### Action item
Among the entries below, only the lines starting at the one with "snd (fst x)." and ending at the one with "Definition notified (evs", both included, are to be printed exactly.

### Given information
(** * pylxpweb: the Modbus transport and its collaborators

    A shallow embedding of [transports/_modbus_base.py]
    ([BaseModbusTransport]): register reads with retry and error
    tracking, register-group reads with adaptive pacing, the device-data
    reads built on them, parameter reads and writes, and the identity
    reads.  The asynchronous methods are embedded as computations in a
    small monad that threads the transport object and the device through
    every call, may raise a Python exception, and logs the frames put on
    the wire and the sleeps.

    Floating-point seconds are embedded as exact rationals ([Q]); the
    only operations the transport applies to them are a product with a
    power of two, a doubling and a [min]. *)

From Stdlib Require Import ZArith QArith Qminmax Lia Lqa String Ascii.
From stdpp Require Import base option list sorting gmap pretty.
(** The calls of a run that reach outside [scrape], in the order made. *)
Inductive event :=
| Fetch (url : string)          (* feedparser.parse(url) *)
| ReadLastTime                  (* get_last_time() *)
| Notify (e : entry)            (* notifier(entry) *)
| WriteLastTime (t : Z).        (* set_last_time(t) *)

(** A computation on the disk that may raise and records its calls. *)
Definition M (A : Type) : Type := disk -> result A * disk * list event.

Definition ret {A : Type} (a : A) : M A := fun d => (Ok a, d, []).

Definition raise {A : Type} (e : exn) : M A := fun d => (Raise e, d, []).

Definition bind {A B : Type} (m : M A) (k : A -> M B) : M B :=
  fun d =>
    match m d with
    | (Ok a, d1, evs1) =>
        match k a d1 with
        | (r, d2, evs2) => (r, d2, (evs1 ++ evs2)%list)
        end
    | (Raise e, d1, evs1) => (Raise e, d1, evs1)
    end.

Definition emit (ev : event) : M unit := fun d => (Ok tt, d, [ev]).

Declare Scope scrape_scope.
Delimit Scope scrape_scope with scrape.
Notation "x <- m ;; k" := (bind m (fun x => k))
  (at level 61, m at next level, right associativity) : scrape_scope.
Notation "m ;; k" := (bind m (fun _ => k))
  (at level 61, right associativity) : scrape_scope.
Local Open Scope scrape_scope.

(** The three components of what a computation leaves behind. *)
Definition outcome {A : Type} (x : result A * disk * list event) : result A :=
  fst (fst x).
Definition disk_after {A : Type} (x : result A * disk * list event) : disk :=
  snd (fst x).
Definition calls {A : Type} (x : result A * disk * list event) : list event :=
  snd x.

(** Entries handed to the notifier, times written, feeds fetched. *)
Definition notified (evs : list event) : list entry :=
  flat_map (fun ev => match ev with Notify e => [e] | _ => [] end) evs.
Definition written (evs : list event) : list Z :=
  flat_map (fun ev => match ev with WriteLastTime t => [t] | _ => [] end) evs.
Definition fetched (evs : list event) : list string :=
  flat_map (fun ev => match ev with Fetch u => [u] | _ => [] end) evs.

(** [cases[court]] on the dictionary of watched cases. *)
Fixpoint dict_get {V : Type} (d : list (string * V)) (k : string) : option V :=
  match d with
  | [] => None
  | (k', v) :: rest => if String.eqb k k' then Some v else dict_get rest k
  end.
(** * NOMAD GUI: search filter registry, search-bar parser and datatable

    A shallow embedding of the parts of the GUI that the specification
    talks about:

    - [Pagination]: [combinePagination] of
      [gui/src/components/datatable/Datatable.js];
    - [Selection]: [DatatableRow.handleSelect] of the same file;
    - [FilterRegistry]: [saveFilter], [registerFilter] and the abbreviation
      tables of the filter registry;
    - [SearchBar]: the module-level tables and [handleSubmit] of
      [gui/src/components/search/Search.js];
    - [SearchStore]: the stale-response guard the specification asks of the
      search store;

    and of the code around them:

    - [Table]: the load-more and scroll paginations, the rows of a page
      and the selection of the columns of the datatable;
    - the suggestions, [filterOptions] and [usePagination] of the search
      bar;
    - the names of the materials search and [getSuggestions] of the filter
      registry;
    - [isEquivalent], [arraysEqual], [onlyUnique] and [objectFilter] of
      [gui/src/utils.js].

    Conventions.  A JavaScript string is a Rocq [string]: its characters are
    read as the code units U+0000..U+00FF.  A JavaScript object used as a
    dictionary is a [gmap] on its own keys (properties inherited from the
    prototypes are not modelled); an object with a fixed set of properties
    is a record, a property that may be missing is an [option]. *)

From Stdlib Require Import ZArith NArith Ascii String List.
From stdpp Require Import base option list strings gmap fin_maps sorting.

Local Open Scope string_scope.

(** ** JavaScript values *)

(** The primitive values that flow through the modelled code.  Numbers that
    the code only tests for truthiness and copies are kept as integers,
    with [JNaN] apart. *)
Inductive jsval : Type :=
  | JUndefined
  | JNull
  | JBool (b : bool)
  | JNum (n : Z)
  | JNaN
  | JStr (s : string).

#[global] Instance jsval_eq_dec : EqDecision jsval.
Proof. solve_decision. Defined.

(** ToBoolean. *)
Definition truthy (v : jsval) : bool :=
  match v with
  | JUndefined | JNull | JNaN => false
  | JBool b => b
  | JNum n => negb (n =? 0)%Z
  | JStr s => negb (String.eqb s "")
  end.

(** [a || b]. *)
Definition jor (a b : jsval) : jsval := if truthy a then a else b.

(** ** Datatable.js: combinePagination *)

Module Pagination.

(** The request pagination object: every property read by the code. *)
Record Request : Type := mkRequest {
  req_page_size : jsval;
  req_order_by : jsval;
  req_order : jsval;
  req_page : jsval;
  req_page_after_value : jsval
}.

(** The response pagination object, as returned by the API. *)
Record Response : Type := mkResponse {
  res_page_size : jsval;
  res_order_by : jsval;
  res_order : jsval;
  res_page : jsval;
  res_total : jsval;
  res_page_after_value : jsval;
  res_next_page_after_value : jsval
}.

(** The combined object.  The first five properties are always created by
    the object literal; the two cursor properties exist only when the
    branch that assigns them was taken ([None]: no such property). *)
Record Combined : Type := mkCombined {
  page_size : jsval;
  order_by : jsval;
  order : jsval;
  page : jsval;
  total : jsval;
  page_after_value : option jsval;
  next_page_after_value : option jsval
}.

(** [response?.field]: [undefined] when the response is null or
    undefined. *)
Definition opt_get (response : option Response) (f : Response -> jsval) : jsval :=
  match response with
  | Some r => f r
  | None => JUndefined
  end.

Definition combinePagination (request : Request) (response : option Response) : Combined :=
  let result_page := jor (req_page request) (opt_get response res_page) in
  let cursor := negb (truthy result_page) in
  {| page_size := jor (req_page_size request) (opt_get response res_page_size);
     order_by := jor (req_order_by request) (opt_get response res_order_by);
     order := jor (req_order request) (opt_get response res_order);
     page := result_page;
     total := opt_get response res_total;
     page_after_value :=
       if cursor
       then Some (jor (req_page_after_value request)
                      (opt_get response res_page_after_value))
       else None;
     next_page_after_value :=
       if cursor
       then Some (opt_get response res_next_page_after_value)
       else None |}.

(** Object literals with the remaining properties left out. *)
Definition emptyRequest : Request :=
  mkRequest JUndefined JUndefined JUndefined JUndefined JUndefined.

Definition emptyResponse : Response :=
  mkResponse JUndefined JUndefined JUndefined JUndefined JUndefined
             JUndefined JUndefined.

End Pagination.

(** ** Datatable.js: DatatableRow.handleSelect *)

Module Selection.

Section Rows.
(** A row object and its [entry_id] property. *)
Variable Row : Type.
Variable entry_id : Row -> string.

(** The selection is the string ['all'] or an array of rows. *)
Inductive Selected : Type :=
  | SelectedAll
  | SelectedRows (rows : list Row).

(** [array.indexOf(x)]: the first index holding [x], if any
    ([None] is the [-1] of the source). *)
Fixpoint indexOf (ids : list string) (x : string) : option nat :=
  match ids with
  | [] => None
  | y :: ids' =>
      if String.eqb y x then Some 0%nat else S <$> indexOf ids' x
  end.

(** [selected.slice(0, index)] and [selected.slice(index + 1)]. *)
Definition slice_to (index : nat) (rows : list Row) : list Row := take index rows.
Definition slice_from (index : nat) (rows : list Row) : list Row := drop index rows.

(** The updater handed to [onSelectedChanged] when [row] is clicked. *)
Definition handleSelect (row : Row) (selected : Selected) : list Row :=
  match selected with
  | SelectedAll => [row]
  | SelectedRows rows =>
      match indexOf (map entry_id rows) (entry_id row) with
      | Some index => slice_to index rows ++ slice_from (index + 1) rows
      | None => rows ++ [row]
      end
  end.
End Rows.

Arguments SelectedAll {Row}.
Arguments SelectedRows {Row} rows.
Arguments handleSelect {Row} entry_id row selected.

End Selection.


(** ** The search quantities table *)

(** [type.type_data] of an entry of [searchQuantities.json]: the name of a
    primitive type, or the array of the values of an enumeration. *)
Inductive TypeData : Type :=
  | TypeName (name : string)
  | TypeEnum (values : list string).

(** One entry of [searchQuantities.json], with the properties the modelled
    code reads.  The table itself is generated and is a parameter of
    whatever uses it. *)
Record Quantity : Type := mkQuantity {
  q_name : option string;
  q_description : option string;
  q_unit : option string;
  q_nested : option bool;
  q_repeats : option bool;
  q_type_data : TypeData
}.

### Task response
  snd (fst x).
Definition calls {A : Type} (x : result A * disk * list event) : list event :=
  snd x.

(** Entries handed to the notifier, times written, feeds fetched. *)
Definition notified (evs : list event) : list entry :=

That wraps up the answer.